Loneliness when children are with their father
Home › Online forum › Gingerbread Forum › Loneliness when children are with their father
Tagged: depression, loneliness, shared parenting
- This topic has 9 replies, 6 voices, and was last updated 2 years, 2 months ago by
Gingey28.
-
AuthorPosts
-
DewdropParticipantHello
I’m new here. I separated from my ex husband over 4 years ago. My children spend a week with me and a week with him.
I love life when they’re with me, I enjoy my work, I enjoy being at home and keeping on top of the housework. Everything is great. Then, they leave. Everything becomes a chore and all I can think to do with myself is sleep so the loneliness isn’t so painful or noticeable.
I know this isn’t healthy, so I’m hoping for some advice.

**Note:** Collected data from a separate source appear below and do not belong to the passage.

(* ===== verification/ShareChain.v ===== *)
(** * Shared configuration tables: the chains

    The second pass of [convtable] puts the keys whose main slot was taken into the empty
    slots and links them behind their main slot. There is always an empty slot, and at the
    end every slot is in use. *)
From S2P Require Import Prelude LuaCall Seri ShareData ShareHash.
Open Scope list_scope.
Open Scope Z_scope.

(** ** Counting keys *)

(** the keys that go to the hash table *)
Definition hash_keys (size : Z) (es : entries) : list lua_value := filter (λ kl, in_array size kl = false) es.*1.

Lemma in_array_key size k : in_array size (key_lua k) = array_key size k.
Proof. by destruct k. Qed.

Lemma hash_keys_in size es k : key_lua k ∈ hash_keys size es ↔ array_key size k = false ∧ ∃ lv, (key_lua k, lv) ∈ es.
Proof.
  unfold hash_keys. rewrite list_elem_of_filter, in_array_key, list_elem_of_fmap. f_equiv. split.
  - intros ([kl lv] & -> & Hin). by exists lv.
  - intros [lv Hin]. by exists (key_lua k, lv).
Qed.

Lemma countsize_spec size es : (∀ kl lv, (kl, lv) ∈ es → key_ok kl) → countsize es size = lret (Z.of_nat (length (hash_keys size es))).
Proof.
  intros Hok. unfold countsize. assert (H : ∀ n, countsize_loop es size n = lret (n + Z.of_nat (length (hash_keys size es)))); [|by rewrite H].
  unfold hash_keys. induction es as [|[kl lv] es IH]; intros n; cbn [countsize_loop fmap list_fmap]; [by rewrite Z.add_0_r|].
  assert (IH' := IH ltac:(intros kl' lv' Hin; eapply Hok; by right)). specialize (Hok kl lv ltac:(by left)). rewrite filter_cons. cbn [fst].
  destruct kl as [| |z| |s| | |]; try done; cbn [countsize_key in_array]; rewrite lbind_lret, IH'.
  - destruct ((0 <? z) && (z <=? size)); case_decide; try done; cbn [length]; f_equal; lia.
  - rewrite decide_True by done. cbn [length]. f_equal. lia.
Qed.

(** ** Lists of slots *)

Lemma linked_insert hash l a n : a ∉ l → linked (<[a := n]> hash) l ↔ linked hash l.
Proof.
  induction l as [|b l IH]; [done|]. intros Ha. cbn. rewrite IH by (intros H; apply Ha; by right).
  rewrite list_lookup_insert_ne; [done|]. intros ->. apply Ha. by left.
Qed.

Record second_inv (n : nat) (X : context) (es : entries) (size : Z) (hash : list node) (C : nat → list nat) (seen : list lua_value) (emptyslot : nat) : Prop := {
  g_ctx : ctx_ok X;
  g_slots i nd : hash !! i = Some nd → slot_ok n X size es nd;
  g_distinct : keys_distinct X hash;
  g_chains : chains_ok X hash C;
  g_origin i nd k : hash !! i = Some nd → node_for X k nd → slot_of hash k = i ∨ key_lua k ∈ seen;
  g_mains k lv : (key_lua k, lv) ∈ es → array_key size k = false →
    ∃ nd k0, hash !! slot_of hash k = Some nd ∧ node_for X k0 nd ∧ slot_of hash k0 = slot_of hash k;
  g_front i : (i < emptyslot)%nat → full hash i
}.

Lemma slot_full n X size es nd k : slot_ok n X size es nd → node_for X k nd → n_value nd ≠ VNil.
Proof. intros [->|(k0 & lv & _ & _ & _ & Hv & _)] (nk & E & _); [done|done]. Qed.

I’m already taking antidepressants and I meditate etc to minimise the depression. It’s just so hard being up and down all the time.
Thank you in advance
Brube70ParticipantHi
I am in the exact same situation as you, people tell you to see it as positive and time for yourself but I feel so down when my son goes that all I do is mope around!!
DewdropParticipantHi,
Thanks for your message. It’s so hard isn’t it?
I know people think they’re being helpful but seeing it as “time for myself” doesn’t work. I don’t need time for myself. I just want them at home.
I don’t know how to be okay with it
LwilkinsParticipantHi.
I feel exactly the same… My husband left me and our 3 boys (8, 11 and 14yrs) only 10mths ago and i just feel so down and lonely when they are with him. I have no family in the area at all and my friends are all spending time with their own families. It’s really hard being in a quiet house filled with memories… i am debating selling the family home we shared now and moving us all 3 hours away to be where my family live so i have a suport network to try and rebuild a life for myself! But the kids dont want to mov, so i keep thinking ” am i just being selfish?” I’m getting more and more depressed and isolated and lonely tho xxxxxxx
DewdropParticipantHi
It is difficult as friends are all with their own families. It feels like being stuck in some sort of limbo 🙁
I don’t think it’s selfish if it’s truly in everyone’s best interests, may take your mind off feeling lonely if you do some research into it.
I used to throw myself into renovating our house. Maybe that’s why I’m struggling as everything is done. Perhaps I need a new distraction…
KathymumofoneParticipantIt’s easier if you have something that demands action, such as a dog that needs walking. Something to talk to as well.
I needed people around me and something to keep me busy, so I volunteered for a charity.
DewdropParticipantI think this is what I need to do. I wonder if it’s worse because I’m not working over Christmas. However I still need to fill the void left by them not being here every other week.
Thank you for your message x
Abroad83ParticipantIt is hard to not feel guilty enjoying your free time. This is something that takes time, but you do deserve it so plan things in advance, whether its dinners with friends or family, day trips, cinema visits to see adult films etc.
You can do this!
DewdropParticipantThank you. I think I’ve realised I need to do some more planning ahead. It’s like a rollercoaster. I get so lost in the moment when I’m with them and then **** they’re gone again!
Gingey28ParticipantIts hard on your own. What you can do is watch tele, dvd, have some munchies. Relax have a bath etc…but on your own the evenings can be tough
I am on my own with my son, luckily have family and friends help me a lot and me and my son spend a lot of time with them so we dont spend many days at home. My mum has my son when i work which is good and she has him wed night till fri. I find it tough to plan anything tho most people arent out midweek so most weeks im home alone
What do you do when you kids are at their Fathers?